> [Assignment]: In the records below, how many lines hold the word "type"? Give only the number.
---
(** * Verification of fyne's [internal/async] primitives

    The Go templates in [internal/async/gen.go] generate two primitives:
    - the lock-free FIFO queue [{{.Name}}Queue] ([New], [In], [Out], [Len]),
    - the unbounded channel [Unbounded{{.Name}}Chan] with its dispatcher
      goroutine [processing] and its close protocol [closed].

    Both are generic in the element type [{{.Type}}], an interface or
    function type whose zero value is [nil]; here it is a type [T] with a
    distinguished value [nilT]. *)

From Stdlib Require Import ZArith Lia.
From stdpp Require Import gmap list.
---
> [Response for this exercise]: 2